Brown or black urine (not due to myoglobin or bilirubin) may be caused by excessive L-dopa or melanin excretion as well as copper or phenol poisoning. Ingestion of large amounts of rhubarb, fava beans, or aloe can cause dark brownish black urine. Metabolites of the antihypertensive medication methyldopa (Aldomet) may turn black on contact with bleach (which is often present in toilet bowls) . Other medications causing brown or brown-black urine are chloraquine and primaquine, furazolidone, metronidazole, nitrofurantoin, cascara/senna laxatives, methocarbamol, and sorbitol. Contamination with povidone-iodine (Betadine) solution or douche can turn urine brown. Melanin and melanogen, found in the urine of patients with melanoma, will darken standing urine from the air-exposed surface downward. Alcaptonia, a rare hereditary disease, will turn the urine dark after being exposed to the air over a period of time due to the presence of homogentisic acid. Urinary hydroxyphenylpyruvic acid excretion due the metabolic disorder tyrosinosis will also cause urine to be brown-black in color. In porphyria cutanea tarda, the urine will appear reddish brown in natural light but fluoresces pink under ultraviolet light.

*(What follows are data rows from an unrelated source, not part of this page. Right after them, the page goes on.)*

(** The first twin of a name the update has a value for gets the property
    built from the update entry. *)
Lemma mergeTwins_first_of_name U entries twins i t twin actual value :
  rangeOrder U entries →
  twins !! i = Some t → firstOfName twins i →
  U !! v1alpha1.PropertyName t = Some twin →
  types.Actual twin = Some actual → types.Value actual = Some value →
  mergeTwins entries twins !! i
  = Some (setReported (newReported twin actual value) t).
Proof.
  intros Horder Hi (t0 & Hi0 & Hfirst) Hlookup Hactual Hvalue.
  rewrite Hi in Hi0. injection Hi0 as <-.
  rewrite (mergeTwins_lookup U) by done. rewrite Hi. simpl. f_equal.
  unfold mergedTwin. rewrite decide_False by done.
  rewrite Hlookup. simpl.
  unfold reportedOf. by rewrite Hactual, Hvalue.
Qed.

(** C6.  When the name of an update entry is the [propertyName] of several
    cached twins, the first of them in list order is the only one whose
    [Reported] field the merge overwrites: when the entry carries a value,
    the merged list holds at that position a twin with the same name and
    desired side whose [Reported] field is the property built from the
    entry, with the entry's actual value; every later twin of that name is
    left as it was, stale [Reported] field included. *)
Theorem merge_first_match_wins (U : gmap string types.MsgTwin)
    (entries : list (string * types.MsgTwin)) (twins : list v1alpha1.Twin)
    (twinName : string) (twin : types.MsgTwin) :
  rangeOrder U entries →
  U !! twinName = Some twin →
  (∀ i ti actual value,
     twins !! i = Some ti → v1alpha1.PropertyName ti = twinName →
     firstOfName twins i →
     types.Actual twin = Some actual → types.Value actual = Some value →
     ∃ ti',
       mergeTwins entries twins !! i = Some ti'
       ∧ v1alpha1.Reported ti' = newReported twin actual value
       ∧ v1alpha1.Value (v1alpha1.Reported ti') = value
       ∧ v1alpha1.PropertyName ti' = v1alpha1.PropertyName ti
       ∧ v1alpha1.Desired ti' = v1alpha1.Desired ti)
  ∧ (∀ i j ti tj,
       i < j →
       twins !! i = Some ti → v1alpha1.PropertyName ti = twinName →
       twins !! j = Some tj → v1alpha1.PropertyName tj = twinName →
       mergeTwins entries twins !! j = Some tj
       ∧ (v1alpha1.Reported <$> mergeTwins entries twins !! j)
         = Some (v1alpha1.Reported tj)).
Proof.
  intros Horder Hlookup. split.
  - intros i ti actual value Hi Hname Hfirst Hactual Hvalue. subst twinName.
    eexists. split; [by apply (mergeTwins_first_of_name U)|].
    by repeat split.
  - intros i j ti tj Hlt Hi Hni Hj Hnj.
    assert (mergeTwins entries twins !! j = Some tj) as Hsame.
    { rewrite (mergeTwins_lookup U) by done. rewrite Hj. simpl. f_equal.
      unfold mergedTwin. rewrite decide_True; [done|].
      rewrite Hnj, <- Hni. by eapply names_take_lookup. }
    split; [done|]. by rewrite Hsame.
Qed.

Lemma merge_first_match_wins_witness :
  (∃ t0,
     mergeTwins (map_to_list sampleUpdate) sampleTwins !! 0 = Some t0
     ∧ v1alpha1.Reported t0
       = {| v1alpha1.Value := "42";
            v1alpha1.Metadata :=
              Some {[ "timestamp" := "1000"; "type" := "int" ]} |}
     ∧ v1alpha1.Value (v1alpha1.Reported t0) = "42"
     ∧ v1alpha1.PropertyName t0 = "temperature"
     ∧ v1alpha1.Desired t0 = unsetProperty)
  ∧ mergeTwins (map_to_list sampleUpdate) sampleTwins !! 2
    = Some (sampleTwin "temperature")
  ∧ (v1alpha1.Reported <$> mergeTwins (map_to_list sampleUpdate) sampleTwins !! 2)
    = Some staleReported.
Proof.
  pose proof (merge_first_match_wins sampleUpdate (map_to_list sampleUpdate)
                sampleTwins "temperature" (report "42" 1000 "int")) as H.
  destruct H as [Hfirst Hlater].
  - unfold rangeOrder. reflexivity.
  - reflexivity.
  - split.
    + apply (Hfirst 0 (sampleTwin "temperature")
               {| types.Value := Some "42";
                  types.Metadata := Some {| types.Timestamp := 1000 |} |} "42");
        try reflexivity.
      exists (sampleTwin "temperature"). split; [reflexivity|].
      simpl. apply not_elem_of_nil.
    + apply (Hlater 0 2 (sampleTwin "temperature") (sampleTwin "temperature"));
        try reflexivity. lia.
Defined.

Lemma newReported_metadata twin actual value :
  ∃ m, v1alpha1.Metadata (newReported twin actual value) = Some m
    ∧ m !! "timestamp"
      = (λ md, FormatInt10 (types.Timestamp md)) <$> types.Metadata actual
    ∧ m !! "type" = types.Type_ <$> types.TwinMetadata twin
    ∧ ∀ key, key ≠ "timestamp" → key ≠ "type" → m !! key = None.
Proof.
  unfold newReported. eexists. split; [done|].
  destruct (types.Metadata actual) as [vm|], (types.TwinMetadata twin) as [tm|];
    simpl; repeat split; intros;
    by repeat first [ rewrite lookup_insert_eq | rewrite lookup_insert_ne by done
                    | rewrite lookup_empty ].
Qed.

Lemma sameButReported_names twins twins' :
  Forall2 sameButReported twins twins' → names twins' = names twins.
Proof.
  induction 1 as [|t t' rest rest' [Hname _] _ IH]; [done|].
  unfold names in *. rewrite !fmap_cons. by f_equal.
Qed.

(** C2.  Where the merge applies to a matched twin (the first of its name,
    named by an update entry with a non-null actual value), the twin's
    [Reported] field becomes a property whose value is the actual value and
    whose metadata map holds ["timestamp"], bound to the decimal string of the
    actual report's timestamp, exactly when the actual report has metadata,
    ["type"], bound to the entry's declared type, exactly when the entry has
    metadata, and no other key.  The previous [Reported] contents play no
    part: twin lists that differ in their [Reported] fields only get the same
    [Reported] there. *)
Theorem merge_reported_fresh (U : gmap string types.MsgTwin)
    (entries : list (string * types.MsgTwin)) (twins : list v1alpha1.Twin)
    (i : nat) (t : v1alpha1.Twin) (twin : types.MsgTwin)
    (actual : types.TwinValue) (value : string) :
  rangeOrder U entries →
  twins !! i = Some t → firstOfName twins i →
  U !! v1alpha1.PropertyName t = Some twin →
  types.Actual twin = Some actual → types.Value actual = Some value →
  ∃ t' m,
    mergeTwins entries twins !! i = Some t'
    ∧ v1alpha1.Value (v1alpha1.Reported t') = value
    ∧ v1alpha1.Metadata (v1alpha1.Reported t') = Some m
    ∧ m !! "timestamp"
      = (λ md, FormatInt10 (types.Timestamp md)) <$> types.Metadata actual
    ∧ m !! "type" = types.Type_ <$> types.TwinMetadata twin
    ∧ (∀ key, key ≠ "timestamp" → key ≠ "type" → m !! key = None)
    ∧ (∀ twins2, Forall2 sameButReported twins twins2 →
         ∃ t2', mergeTwins entries twins2 !! i = Some t2'
           ∧ v1alpha1.Reported t2' = v1alpha1.Reported t').
Proof.
  intros Horder Hi Hfirst Hlookup Hactual Hvalue.
  pose proof (mergeTwins_first_of_name U entries twins i t twin actual value
                Horder Hi Hfirst Hlookup Hactual Hvalue) as Hmerged.
  destruct (newReported_metadata twin actual value) as (m & Hm & Hts & Hty & Hno).
  exists (setReported (newReported twin actual value) t), m.
  repeat split; try done.
  intros twins2 Hsame.
  destruct (Forall2_lookup_l _ _ _ _ _ Hsame Hi) as (t2 & Hi2 & Hname2 & _).
  exists (setReported (newReported twin actual value) t2). split; [|done].
  apply (mergeTwins_first_of_name U); try done.
  - exists t2. split; [done|].
    destruct Hfirst as (t0 & Hi0 & Hfirst). rewrite Hi in Hi0. injection Hi0 as <-.
    rewrite Hname2.
    by rewrite (sameButReported_names (take i twins) (take i twins2))
      by by apply Forall2_take.
  - by rewrite Hname2.
Qed.

Lemma merge_reported_fresh_witness :
  ∃ t' m,
    mergeTwins (map_to_list sampleUpdate) sampleTwins !! 0 = Some t'
    ∧ v1alpha1.Value (v1alpha1.Reported t') = "42"
    ∧ v1alpha1.Metadata (v1alpha1.Reported t') = Some m
    ∧ m !! "timestamp" = Some "1000"
    ∧ m !! "type" = Some "int"
    ∧ (∀ key, key ≠ "timestamp" → key ≠ "type" → m !! key = None)
    ∧ (∀ twins2, Forall2 sameButReported sampleTwins twins2 →
         ∃ t2', mergeTwins (map_to_list sampleUpdate) twins2 !! 0 = Some t2'
           ∧ v1alpha1.Reported t2' = v1alpha1.Reported t').
Proof.
  apply (merge_reported_fresh sampleUpdate (map_to_list sampleUpdate)
           sampleTwins 0 (sampleTwin "temperature") (report "42" 1000 "int")
           {| types.Value := Some "42";
              types.Metadata := Some {| types.Timestamp := 1000 |} |} "42").
  - unfold rangeOrder. reflexivity.
  - reflexivity.
  - exists (sampleTwin "temperature"). split; [reflexivity|].
    simpl. apply not_elem_of_nil.
  - reflexivity.
  - reflexivity.
  - reflexivity.
Defined.

Lemma names_first_occurrence twins twinName :
  twinName ∈ names twins →
  ∃ i t, twins !! i = Some t ∧ v1alpha1.PropertyName t = twinName
    ∧ firstOfName twins i.
Proof.
  induction twins as [|t0 rest IH]; [by intros ?%elem_of_nil|].
  intros Hin.
  destruct (decide (v1alpha1.PropertyName t0 = twinName)) as [Heq|Hne].
  - exists 0, t0. repeat split; [done|].
    exists t0. split; [done|]. simpl. apply not_elem_of_nil.
  - unfold names in Hin. rewrite fmap_cons in Hin.
    apply elem_of_cons in Hin as [Heq|Hin]; [by subst|].
    destruct (IH Hin) as (i & t & Hi & Hname & (t' & Hi' & Hfirst)).
    exists (S i), t. repeat split; [done..|].
    exists t'. split; [done|]. simpl.
    apply not_elem_of_cons. split; [|done].
    rewrite Hi in Hi'. injection Hi' as <-. congruence.
Qed.

Lemma scanTwins_sameButReported twinName twin twins :
  Forall2 sameButReported twins (scanTwins twinName twin twins).
Proof.
  induction twins as [|t rest IH]; [constructor|].
  rewrite scanTwins_cons.
  destruct (reportedOf twin) as [r|]; [case_decide|]; constructor; try done.
  apply Forall2_same_length_lookup. split; [done|].
  intros j x y Hx Hy. rewrite Hx in Hy. by injection Hy as <-.
Qed.

Lemma sameButReported_trans t1 t2 t3 :
  sameButReported t1 t2 → sameButReported t2 t3 → sameButReported t1 t3.
Proof. intros [? ?] [? ?]. split; congruence. Qed.

Lemma mergeTwins_sameButReported entries twins :
  Forall2 sameButReported twins (mergeTwins entries twins).
Proof.
  revert twins. induction entries as [|[k twin] entries IH]; intros twins.
  - apply Forall2_same_length_lookup. split; [done|].
    intros j x y Hx Hy. unfold mergeTwins in Hy. simpl in Hy.
    rewrite Hx in Hy. by injection Hy as <-.
  - rewrite mergeTwins_cons.
    eapply Forall2_trans; [|apply scanTwins_sameButReported|apply IH].
    intros ???. apply sameButReported_trans.
Qed.

(** ** The worker: what one message does to the world *)

Lemma unmarshal_result {V} (uc : Collaborators V) (msg : Message V) :
  (∃ e, unmarshalDeviceStatusMessage uc msg = (None, Some e))
  ∨ (∃ u, unmarshalDeviceStatusMessage uc msg = (Some u, None)).
Proof.
  unfold unmarshalDeviceStatusMessage.
  destruct (GetContent msg) as [b|v].
  - destruct (json_Unmarshal uc b _) as [u [e|]]; eauto.
  - destruct (json_Marshal uc v) as [data [e|]]; [eauto|].
    destruct (json_Unmarshal uc data _) as [u [e|]]; eauto.
Qed.

Lemma writeStatus_heap p status w d :
  heap w !! p = Some d →
  heap (writeStatus p status w)
  = <[p := {| v1alpha1.Name := v1alpha1.Name d;
              v1alpha1.Namespace := v1alpha1.Namespace d;
              v1alpha1.Status := status |}]> (heap w).
Proof.
  intros Hp. simpl. apply map_eq. intros q.
  destruct (decide (p = q)) as [<-|Hne].
  - by rewrite lookup_alter_eq, lookup_insert_eq, Hp.
  - by rewrite lookup_alter_ne, lookup_insert_ne.
Qed.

White or cloudy urine is most commonly a result of phosphaturia. This is a benign condition in which excess phosphate crystals form in urine. Adding a drop of acetic acid to the urine sample will result in immediate clearing of the urine. Phosphaturia is usually intermittent, occurring following a meal or after ingesting a large quantity of milk. White urine is sometimes due to pyuria (abundant white blood cells) in association with an infection of the urinary tract. White cloudy urine can rarely be due to chyluria (lymph fluid), resulting from a communication between the lymphatic system and the urinary tract.

Please contact your physician with any concerns that you may have.

Reference: Dr. Martha Terris.
Photo: courtesy of News Target

6 comments:

Margaret said...

great website info, we were sure that it was the propofol for our patient and now we can convince the physicians. Thanks ICU RN's

7:05 AM

yas m said...

What about tiny white particles floating in urine? Is that something to be concerned about? My urine is not extremely cloudy and the color is a normal yellow but I have noticed small white particles floating. I don't have any burning or pain or anything that would indicate an infection.

Dr. Taraneh Razavi said...

yas, you should consult your doctor and do a urinalysis test.

Anonymous said...

What about blackish color? I was suffering from fever and body ache (including stomach pain) from the last 3 days. I had crocin and Pudin Hara. I am feeling bit better now but just noticed the color of Urine. Do I need to consult the doctor or is it normal because of Pudin Hara?

With Thanks!
Shyam

shaun said...

too bad this entire post was taken from the stanford school of medicine's urology website...tisk, tisk, tisk...I'll be emailing them next. You should know better.

Dr. Taraneh Razavi said...

Shaun, I'm glad to see that you are so vigilant, however, this post actually was written by Dr. Martha Terris, whom I know and who gave me permission (in writing) to post it on the blog. She is referenced as the source of this article at the end of the post. Btw she is an absolutely excellent urologist in case you ever need one, but she is no longer at Stanford unfortunately.

p.s. all my posts list their references.